An IR spectrum shows a strong, sharp absorption at approximately 1735 cm⁻¹ and no broad O–H stretch. Which functional group is most consistent with this observation?
AAmide (R–CO–NR₂)
BCarboxylic acid (–COOH)
CEster (–COO–)
DConjugated ketone (ArCO–)
Esters absorb near 1735 cm⁻¹, which is the high end of the C=O range. Carboxylic acids absorb near 1710 cm⁻¹ and also show a broad O–H stretch (2500–3300 cm⁻¹). Amides absorb near 1680 cm⁻¹. Conjugated carbonyls are shifted to lower wavenumbers (~1670–1690 cm⁻¹). The absence of O–H rules out alcohols and carboxylic acids.
Question 2 True / False
If an IR spectrum shows no absorption in the 1680–1760 cm⁻¹ region, the molecule cannot contain any oxygen atoms.
TTrue
FFalse
Answer: False
The 1680–1760 cm⁻¹ region is specific to C=O stretching. Molecules with oxygen in ethers (C–O–C), alcohols (C–OH), or epoxides will show no carbonyl peak, yet clearly contain oxygen. The absence of a C=O peak eliminates aldehydes, ketones, esters, acids, and amides — but many oxygen-containing functional groups lack a carbonyl entirely.
Question 3 Short Answer
A chemist obtains an IR spectrum of an unknown compound and identifies a broad O–H absorption and a C=O stretch at ~1710 cm⁻¹. What additional technique would best confirm whether the compound is a carboxylic acid rather than a β-ketoalcohol, and why?
Think about your answer, then reveal below.
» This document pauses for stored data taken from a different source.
(* ===== verification/SqlText.v ===== *)
(** * Lexical scanning of one statement ([sqltext.py])

    The scanner, the classification of a statement and its normalisation for
    submission, over code points and with the Unicode tables as parameters.
    Offsets are those of the text; a token holds its exact text. *)
From S2P Require Import Prelude PyStr Errors.
Open Scope str_scope.

Definition sql_error (label : str) : error := mk SqlSyntaxError label.

(** ** Tokens *)
(* @src sqltext.py TokenKind *)
Inductive TokenKind :=
| WORD
| NUMBER
| STRING
| QUOTED_IDENT
| PUNCT
| COMMENT.

#[export] Instance TokenKind_eq_dec : EqDecision TokenKind.
Proof. solve_decision. Defined.

(* @src sqltext.py 100-106 Token *)
Record Token := MkToken {
  t_kind : TokenKind;
  t_text : str;
  t_start : nat;
  t_end : nat;
}.

#[export] Instance Token_eq_dec : EqDecision Token.
Proof. solve_decision. Defined.

(* @src sqltext.py Token.significant *)
Definition significant (t : Token) : bool := negb (bool_decide (t_kind t = COMMENT)).

(** [ch in " \t\r\n\f\v"] and [opener in " \t\r\n"]. *)
Definition sql_space (c : char) : bool := existsb (fun d => (c =? d)%N) [32; 9; 13; 10; 12; 11]%N.
Definition quote_space (c : char) : bool := existsb (fun d => (c =? d)%N) [32; 9; 13; 10]%N.

Definition nl : str := [10%N].
Definition c_squote : char := 39%N.
Definition c_dquote : char := 34%N.
Definition c_dollar : char := 36%N.
Definition c_dot : char := 46%N.

Definition one_of (cs : str) (c : char) : bool := existsb (fun d => (c =? d)%N) cs.

(** Length of the longest prefix whose characters satisfy [p]: what the [while]
    loops over identifiers and digits advance by. *)
Fixpoint span_len (p : char -> bool) (s : str) : nat :=
  match s with
  | c :: s => if p c then S (span_len p s) else 0
  | [] => 0
  end.
Definition span_end (p : char -> bool) (sql : str) (i : nat) : nat := i + span_len p (drop i sql).

(** [index < length and p(sql[index])]. *)
Definition char_at (p : char -> bool) (sql : str) (i : nat) : bool :=
  match sql !! i with Some c => p c | None => false end.

(* @src sqltext.py _ALT_QUOTE_PAIRS *)
Definition ALT_QUOTE_PAIRS (c : char) : option char :=
  if (c =? 91)%N then Some 93%N          (* [ ] *)
  else if (c =? 123)%N then Some 125%N   (* { } *)
  else if (c =? 40)%N then Some 41%N     (* ( ) *)
  else if (c =? 60)%N then Some 62%N     (* < > *)
  else None.

(** [_DOLLAR_TAG_RE.match(sql, start).end()]. *)
(* @src sqltext.py _DOLLAR_TAG_RE *)
Definition match_dollar_tag (sql : str) (start : nat) : option nat :=
  if char_at (N.eqb c_dollar) sql start then
    let ident_start c := ascii_alpha c || (c =? 95)%N in
    let ident_part c := ascii_alnum c || (c =? 95)%N in
    let body := if char_at ident_start sql (S start) then span_end ident_part sql (S start) else S start in
    if char_at (N.eqb c_dollar) sql body then Some (S body) else None
  else None.

(* @src sqltext.py _scan_quoted_ident *)
Definition scan_quoted_ident (sql : str) (start : nat) : result error nat :=
  match find_from [c_dquote] sql (S start) with
  | None => Err (sql_error "unterminated quoted identifier")
  | Some e => Ok (S e)
  end.

(** The loop of [_scan_plain_string], on the text from offset [index] on. *)
Fixpoint scan_string_body (rest : str) (index : nat) : result error nat :=
  match rest with
  | [] => Err (sql_error "unterminated string literal")
  | c :: rest1 =>
      if (c =? c_squote)%N then
        match rest1 with
        | d :: rest2 => if (d =? c_squote)%N then scan_string_body rest2 (S (S index)) else Ok (S index)
        | [] => Ok (S index)
        end
      else scan_string_body rest1 (S index)
  end.

(* @src sqltext.py _scan_plain_string *)
Definition scan_plain_string (sql : str) (start : nat) : result error nat :=
  scan_string_body (drop (S start) sql) (S start).

(* @src sqltext.py _try_scan_dollar_quoted *)
Definition try_scan_dollar_quoted (sql : str) (start : nat) : result error (option nat) :=
  match match_dollar_tag sql start with
  | None => Ok None
  | Some tag_end =>
      let tag := slice sql start tag_end in
      match find_from tag sql tag_end with
      | None => Err (sql_error "unterminated dollar-quoted string")
      | Some e => Ok (Some (e + length tag))
      end
  end.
Model answer: ¹H NMR spectroscopy — it would show the distinctive downfield carboxylic acid proton (δ 10–12 ppm) and reveal the carbon skeleton connectivity, which IR cannot provide.
IR identifies functional groups by bond vibrations but cannot distinguish two compounds sharing the same groups arranged differently. NMR reveals the chemical environment of each hydrogen (and carbon), directly confirming whether the O–H and C=O belong to a –COOH unit or are separate groups on the molecule.